▶ **Data**:
____________

(* ===== verification/GroupCommit.v ===== *)
(** Group commit: [DB::write] of src/src/db.cpp as a protocol of threads.

    The callers of [put] and [del] queue up; the one at the front becomes the
    leader, takes numbers for everybody who is in the queue, commits the batch
    under [mu_], flushes if need be, and releases the others.  Each writer is
    a state machine; its steps are the stretches of code between two points
    where other threads may run.  Readers, flushes and the compaction thread
    of Store.v run between any two steps.

    The contract is that every write takes effect at once, at a point between
    its call and its return, and in the order of the queue. *)

From stdpp Require Import gmultiset.
From S2P Require Import Prelude Coding Wal Entry Manifest Memtable BlockCache SSTableWriter SSTable MergeIterator Version Compaction Levels Db Recovery Background Worker Round Store.
Local Open Scope Z_scope.

(** * Definitions *)

(** ** Writers *)

(** Where a thread stands in [write]: waiting, with its [done] flag; leading,
    with the batch and its records; behind the commit; behind the flush;
    returned; ended by an exception. *)
Inductive Writer : Type :=
| Queued (finished : bool)
| Leading (batch : list nat) (recs : list WalRecord)
| Applied (batch : list nat)
| Flushed (batch : list nat)
| Left
| Failed.

(** The database with its compaction thread, the queue, and the requests and
    writers by the address of their [req], a variable of [write]: a call can get
    the address of one that has ended. *)
Record Group := mkGroup {
  g_sys : system;
  write_queue_ : list nat;
  g_reqs : gmap nat WriteRequest;
  g_writers : gmap nat Writer;
}.

(** The requests behind the pointers of a batch. *)
Definition requests (g : Group) (ids : list nat) : list WriteRequest :=
  omap (λ i, g_reqs g !! i) ids.

Definition set_writer (i : nat) (w : Writer) (g : Group) : Group :=
  mkGroup (g_sys g) (write_queue_ g) (g_reqs g) (<[i := w]> (g_writers g)).

Definition set_db (db : DB) (g : Group) : Group :=
  mkGroup (db, (g_sys g).2) (write_queue_ g) (g_reqs g) (g_writers g).

(** The call with this request has returned or thrown, or there was none. *)
Definition ended (w : option Writer) : bool :=
  match w with None | Some Left | Some Failed => true | _ => false end.

(** [write_queue_.push_back(&req)] *)
Definition enqueue (i : nat) (r : WriteRequest) (g : Group) : Group :=
  mkGroup (g_sys g) (write_queue_ g ++ [i]) (<[i := r]> (g_reqs g)) (<[i := Queued false]> (g_writers g)).

(** [r->done = true] for a batch. *)
Definition mark_done (batch : list nat) (ws : gmap nat Writer) : gmap nat Writer :=
  foldr (λ i ws, <[i := Queued true]> ws) ws batch.

(** The leader leaves the queue with its batch. *)
Definition finish_batch (i : nat) (batch : list nat) (g : Group) : Group :=
  mkGroup (g_sys g) (drop (length batch) (write_queue_ g)) (g_reqs g)
    (<[i := Left]> (mark_done batch (g_writers g))).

____________

▶ **Work to be completed**:
Could you copy out all of the records above exactly?

▶ **Solution**:
(* ===== verification/GroupCommit.v ===== *)
(** Group commit: [DB::write] of src/src/db.cpp as a protocol of threads.

    The callers of [put] and [del] queue up; the one at the front becomes the
    leader, takes numbers for everybody who is in the queue, commits the batch
    under [mu_], flushes if need be, and releases the others.  Each writer is
    a state machine; its steps are the stretches of code between two points
    where other threads may run.  Readers, flushes and the compaction thread
    of Store.v run between any two steps.

    The contract is that every write takes effect at once, at a point between
    its call and its return, and in the order of the queue. *)

From stdpp Require Import gmultiset.
From S2P Require Import Prelude Coding Wal Entry Manifest Memtable BlockCache SSTableWriter SSTable MergeIterator Version Compaction Levels Db Recovery Background Worker Round Store.
Local Open Scope Z_scope.

(** * Definitions *)

(** ** Writers *)

(** Where a thread stands in [write]: waiting, with its [done] flag; leading,
    with the batch and its records; behind the commit; behind the flush;
    returned; ended by an exception. *)
Inductive Writer : Type :=
| Queued (finished : bool)
| Leading (batch : list nat) (recs : list WalRecord)
| Applied (batch : list nat)
| Flushed (batch : list nat)
| Left
| Failed.

(** The database with its compaction thread, the queue, and the requests and
    writers by the address of their [req], a variable of [write]: a call can get
    the address of one that has ended. *)
Record Group := mkGroup {
  g_sys : system;
  write_queue_ : list nat;
  g_reqs : gmap nat WriteRequest;
  g_writers : gmap nat Writer;
}.

(** The requests behind the pointers of a batch. *)
Definition requests (g : Group) (ids : list nat) : list WriteRequest :=
  omap (λ i, g_reqs g !! i) ids.

Definition set_writer (i : nat) (w : Writer) (g : Group) : Group :=
  mkGroup (g_sys g) (write_queue_ g) (g_reqs g) (<[i := w]> (g_writers g)).

Definition set_db (db : DB) (g : Group) : Group :=
  mkGroup (db, (g_sys g).2) (write_queue_ g) (g_reqs g) (g_writers g).

(** The call with this request has returned or thrown, or there was none. *)
Definition ended (w : option Writer) : bool :=
  match w with None | Some Left | Some Failed => true | _ => false end.

(** [write_queue_.push_back(&req)] *)
Definition enqueue (i : nat) (r : WriteRequest) (g : Group) : Group :=
  mkGroup (g_sys g) (write_queue_ g ++ [i]) (<[i := r]> (g_reqs g)) (<[i := Queued false]> (g_writers g)).

(** [r->done = true] for a batch. *)
Definition mark_done (batch : list nat) (ws : gmap nat Writer) : gmap nat Writer :=
  foldr (λ i ws, <[i := Queued true]> ws) ws batch.

(** The leader leaves the queue with its batch. *)
Definition finish_batch (i : nat) (batch : list nat) (g : Group) : Group :=
  mkGroup (g_sys g) (drop (length batch) (write_queue_ g)) (g_reqs g)
    (<[i := Left]> (mark_done batch (g_writers g))).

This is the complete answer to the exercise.